Task goal: Lines after the one containing "Forall2 (fun s v => exists z f, coerce_str" are to be omitted; print exactly each line from the start of the records up to and including it.

Information provided:
------------
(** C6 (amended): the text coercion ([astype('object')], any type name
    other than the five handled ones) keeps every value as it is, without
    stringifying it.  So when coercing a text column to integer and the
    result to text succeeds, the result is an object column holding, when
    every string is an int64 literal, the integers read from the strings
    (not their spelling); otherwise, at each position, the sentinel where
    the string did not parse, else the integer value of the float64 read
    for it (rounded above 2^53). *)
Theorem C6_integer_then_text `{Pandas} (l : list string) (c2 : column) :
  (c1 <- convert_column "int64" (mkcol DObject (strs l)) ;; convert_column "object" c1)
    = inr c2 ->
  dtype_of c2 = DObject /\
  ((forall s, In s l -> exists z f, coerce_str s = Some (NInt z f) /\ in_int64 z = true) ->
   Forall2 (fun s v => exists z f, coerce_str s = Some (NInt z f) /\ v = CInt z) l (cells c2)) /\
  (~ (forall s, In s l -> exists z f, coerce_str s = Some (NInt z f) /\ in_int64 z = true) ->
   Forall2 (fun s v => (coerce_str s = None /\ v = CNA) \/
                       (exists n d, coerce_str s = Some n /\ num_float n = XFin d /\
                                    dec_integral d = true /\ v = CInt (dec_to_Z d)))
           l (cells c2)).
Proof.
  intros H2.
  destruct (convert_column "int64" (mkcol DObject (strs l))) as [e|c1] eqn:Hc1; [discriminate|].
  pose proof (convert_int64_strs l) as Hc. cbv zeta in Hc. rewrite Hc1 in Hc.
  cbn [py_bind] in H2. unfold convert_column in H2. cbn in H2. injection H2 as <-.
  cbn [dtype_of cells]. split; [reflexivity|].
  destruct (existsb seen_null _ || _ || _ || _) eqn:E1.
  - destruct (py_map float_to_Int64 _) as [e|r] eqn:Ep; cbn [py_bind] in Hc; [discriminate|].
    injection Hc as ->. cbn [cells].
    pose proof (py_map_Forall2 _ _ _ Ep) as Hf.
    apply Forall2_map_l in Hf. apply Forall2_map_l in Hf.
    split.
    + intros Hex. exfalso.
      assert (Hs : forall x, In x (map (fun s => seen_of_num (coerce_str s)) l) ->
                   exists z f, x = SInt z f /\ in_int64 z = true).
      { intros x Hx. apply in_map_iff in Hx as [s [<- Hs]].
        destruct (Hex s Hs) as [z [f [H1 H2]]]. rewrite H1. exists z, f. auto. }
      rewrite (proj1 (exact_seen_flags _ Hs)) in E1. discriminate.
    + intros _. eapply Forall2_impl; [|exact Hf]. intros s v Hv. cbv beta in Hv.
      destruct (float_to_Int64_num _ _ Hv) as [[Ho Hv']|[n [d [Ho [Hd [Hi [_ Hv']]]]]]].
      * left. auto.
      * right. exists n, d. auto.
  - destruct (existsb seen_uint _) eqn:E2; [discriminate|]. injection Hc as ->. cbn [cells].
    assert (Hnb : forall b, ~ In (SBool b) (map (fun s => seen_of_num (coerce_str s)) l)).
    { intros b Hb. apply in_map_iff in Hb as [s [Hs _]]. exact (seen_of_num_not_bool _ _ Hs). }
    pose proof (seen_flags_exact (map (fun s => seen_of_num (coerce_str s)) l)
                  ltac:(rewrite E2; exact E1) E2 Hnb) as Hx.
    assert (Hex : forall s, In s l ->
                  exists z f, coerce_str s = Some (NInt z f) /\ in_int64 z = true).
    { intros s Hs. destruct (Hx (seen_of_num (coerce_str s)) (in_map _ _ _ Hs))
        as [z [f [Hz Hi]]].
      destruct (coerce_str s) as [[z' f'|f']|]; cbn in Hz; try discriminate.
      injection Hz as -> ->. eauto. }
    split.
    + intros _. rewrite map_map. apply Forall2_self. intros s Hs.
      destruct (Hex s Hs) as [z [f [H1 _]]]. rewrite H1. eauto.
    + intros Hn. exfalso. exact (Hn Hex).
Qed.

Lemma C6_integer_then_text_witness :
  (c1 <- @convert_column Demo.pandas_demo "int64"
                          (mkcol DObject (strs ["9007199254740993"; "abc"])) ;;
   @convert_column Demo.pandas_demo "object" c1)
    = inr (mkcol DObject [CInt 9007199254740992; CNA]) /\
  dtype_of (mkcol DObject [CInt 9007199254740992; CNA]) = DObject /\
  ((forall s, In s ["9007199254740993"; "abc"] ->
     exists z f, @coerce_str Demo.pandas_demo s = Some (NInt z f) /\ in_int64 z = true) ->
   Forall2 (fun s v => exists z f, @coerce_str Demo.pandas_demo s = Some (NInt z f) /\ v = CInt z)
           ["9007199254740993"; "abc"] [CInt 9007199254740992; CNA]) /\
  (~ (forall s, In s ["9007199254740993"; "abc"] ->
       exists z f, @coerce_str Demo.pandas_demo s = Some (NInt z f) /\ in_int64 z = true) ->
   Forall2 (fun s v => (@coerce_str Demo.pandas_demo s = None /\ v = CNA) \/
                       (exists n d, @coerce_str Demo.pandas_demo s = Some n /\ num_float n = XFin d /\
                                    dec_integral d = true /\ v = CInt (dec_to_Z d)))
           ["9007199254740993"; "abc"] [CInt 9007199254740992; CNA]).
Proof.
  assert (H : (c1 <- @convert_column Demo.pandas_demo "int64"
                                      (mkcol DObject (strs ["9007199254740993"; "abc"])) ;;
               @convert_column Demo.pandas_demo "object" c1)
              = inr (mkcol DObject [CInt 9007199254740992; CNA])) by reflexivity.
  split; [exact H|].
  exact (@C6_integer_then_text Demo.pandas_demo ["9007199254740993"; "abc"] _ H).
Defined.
------------
Answer area:
(** C6 (amended): the text coercion ([astype('object')], any type name
    other than the five handled ones) keeps every value as it is, without
    stringifying it.  So when coercing a text column to integer and the
    result to text succeeds, the result is an object column holding, when
    every string is an int64 literal, the integers read from the strings
    (not their spelling); otherwise, at each position, the sentinel where
    the string did not parse, else the integer value of the float64 read
    for it (rounded above 2^53). *)
Theorem C6_integer_then_text `{Pandas} (l : list string) (c2 : column) :
  (c1 <- convert_column "int64" (mkcol DObject (strs l)) ;; convert_column "object" c1)
    = inr c2 ->
  dtype_of c2 = DObject /\
  ((forall s, In s l -> exists z f, coerce_str s = Some (NInt z f) /\ in_int64 z = true) ->
   Forall2 (fun s v => exists z f, coerce_str s = Some (NInt z f) /\ v = CInt z) l (cells c2)) /\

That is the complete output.